Il s'avère que ce n'est pas la seule à avoir cette capacité mystérieuse, selon une nouvelle étude publiée aujourd'hui (6 novembre) dans la revue Neuron. Les chercheurs ont découvert un petit groupe de personnes qui semblent défier la science médicale: elles peuvent sentir malgré le manque de «bulbes olfactifs», la région à l'avant du cerveau qui traite les informations sur les odeurs du nez. La façon dont ils sont capables de le faire n'est pas claire, mais les résultats suggèrent que le cerveau humain pourrait avoir une plus grande capacité d'adaptation que ce que l'on pensait auparavant.

Un groupe de chercheurs en Israël a fait cette découverte par hasard: Ils menaient une étude différente qui impliquait l'imagerie du cerveau de patients ayant un odorat normal en utilisant l'imagerie par résonance magnétique (IRM). Mais ils ont remarqué qu'une femme semblait manquer de ses bulbes olfactifs.

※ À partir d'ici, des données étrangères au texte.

Lemma assign_index_models d l (i : nat) (v : T) :
  models capacity d l → (i < length l)%nat →
  ∃ d', assign_index capacity d (Z.of_nat i) v = Ok d'
        ∧ models capacity d' (<[i := v]> l).
Proof.
  intros Hm Hi. pose proof Hm as (Hlen & Hcount & Hle & Hhead & Hslots).
  unfold assign_index. rewrite (slot_of_index d l i Hm Hi).
  pose proof (mod_in_range (first_index d + Z.of_nat i) capacity
                capacity_pos).
  rewrite array_set_Ok by lia. simpl.
  eexists; split; [done |]. unfold models; simpl.
  rewrite !length_insert. repeat split; try lia.
  intros j x Hx. destruct (decide (j = i)) as [-> | Hne].
  - rewrite list_lookup_insert_eq in Hx by lia. injection Hx as <-.
    apply list_lookup_insert_eq. lia.
  - rewrite list_lookup_insert_ne in Hx by lia.
    pose proof (lookup_lt_Some _ _ _ Hx).
    rewrite list_lookup_insert_ne; [by apply Hslots |].
    intros Heq. apply Z2Nat.inj in Heq; [| lia | apply mod_in_range; lia].
    apply mod_add_inj in Heq; lia.
Qed.

(** The shifting loop of [erase], on the list the deque holds. *)
Lemma erase_loop_models (fuel c : nat) d l :
  models capacity d l → (c < length l)%nat → (length l - S c < fuel)%nat →
  ∃ d' l',
    erase_loop capacity fuel d (Z.of_nat c) (Z.of_nat c + 1)
               (Z.of_nat (length l)) = Ok d'
    ∧ models capacity d' l'
    ∧ length l' = length l
    ∧ ∀ j : nat, l' !! j
        = if decide (c ≤ j < length l - 1)%nat then l !! S j else l !! j.
Proof.
  revert c d l. induction fuel as [| fuel IH]; intros c d l Hm Hc Hfuel;
    [lia |].
  pose proof Hm as (Hlen & Hcount & Hle & Hhead & Hslots).
  simpl.
  destruct (Z.eqb_spec (Z.of_nat c + 1) (Z.of_nat (length l))) as [Heq | Hne].
  - exists d, l. split; [done |]. split; [done |]. split; [done |].
    intros j. case_decide; [lia | done].
  - destruct (lookup_lt_is_Some_2 l (S c)) as [x Hx]; [lia |].
    replace (Z.of_nat c + 1) with (Z.of_nat (S c)) by lia.
    rewrite (models_at capacity CONTAINER_SAFETY capacity_pos capacity_fits
               d l (S c) x Hm Hx). simpl.
    destruct (assign_index_models d l c x Hm Hc) as (d1 & -> & Hm1). simpl.
    rewrite !wrap_small by lia.
    destruct (IH (S c) d1 (<[c := x]> l) Hm1) as (d' & l' & Hrun & Hm' & Hlen' & Hat);
      [rewrite length_insert; lia | rewrite length_insert; lia |].
    rewrite length_insert in Hrun, Hlen', Hat.
    replace (Z.of_nat c + 1) with (Z.of_nat (S c)) by lia.
    replace (Z.of_nat (S c) + 1) with (Z.of_nat (S c) + 1) in Hrun by lia.
    rewrite Hrun. exists d', l'. split; [done |]. split; [done |].
    split; [done |]. intros j. rewrite Hat.
    destruct (decide (j = c)) as [-> | Hjc].
    + rewrite list_lookup_insert_eq by lia.
      repeat case_decide; try lia. done.
    + repeat case_decide; try lia;
        rewrite list_lookup_insert_ne by lia; done.
Qed.

(** Dropping the last element by lowering the count. *)
Lemma models_shrink d l :
  models capacity d l → (0 < length l)%nat →
  models capacity
    (mk (elements d) (Z.of_nat (length l) - 1) (first_index d))
    (take (length l - 1) l).
Proof.
  intros (Hlen & Hcount & Hle & Hhead & Hslots) Hpos.
  unfold models; simpl. rewrite length_take.
  repeat split; try lia.
  intros j x Hx. apply lookup_take_Some in Hx as [Hx _]. by apply Hslots.
Qed.

Lemma erase_models d l (i : nat) :
  models capacity d l → (i < length l)%nat →
  ∃ d', erase capacity CONTAINER_SAFETY (Z.of_nat i) d = Ok (FlowsOffEnd d')
        ∧ models capacity d' (delete i l).
Proof.
  intros Hm Hi. pose proof Hm as (Hlen & Hcount & Hle & Hhead & Hslots).
  unfold erase, empty, end_, size.
  replace (element_count d =? 0) with false by lia.
  replace (Z.of_nat i =? element_count d) with false by lia.
  rewrite !andb_false_r, Hcount, wrap_small by lia.
  destruct (erase_loop_models (Z.to_nat SIZE_MODULUS + 1) i d l Hm Hi)
    as (d' & l' & Hrun & Hm' & Hlen' & Hat);
    [unfold SIZE_MODULUS in *; lia |].
  replace LOOP_FUEL with (Z.to_nat SIZE_MODULUS + 1)%nat
    by (unfold LOOP_FUEL; lia).
  rewrite Hrun. simpl. eexists; split; [done |].
  pose proof Hm' as (_ & Hcount' & _).
  rewrite Hcount', Hlen', wrap_small by lia.
  rewrite <- (shifted_is_delete l l' i Hi Hlen' Hat), <- Hlen'.
  apply models_shrink; [done | lia].
Qed.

Les scientifiques ont pensé que c'était surprenant car l'annonce de leur étude indiquait que les participants devaient avoir un bon odorat, et pourtant, sur la base de son scanner cérébral, la femme ne devrait pas être capable de sentir. Les chercheurs ont pensé "peut-être qu'elle n'a pas remarqué" cette partie de l'annonce, a déclaré l'auteur principal Noam Sobel, professeur de neurobiologie à l'Institut Weizmann des sciences en Israël. Mais quand ils lui ont demandé, elle a dit qu'elle avait un très bon odorat.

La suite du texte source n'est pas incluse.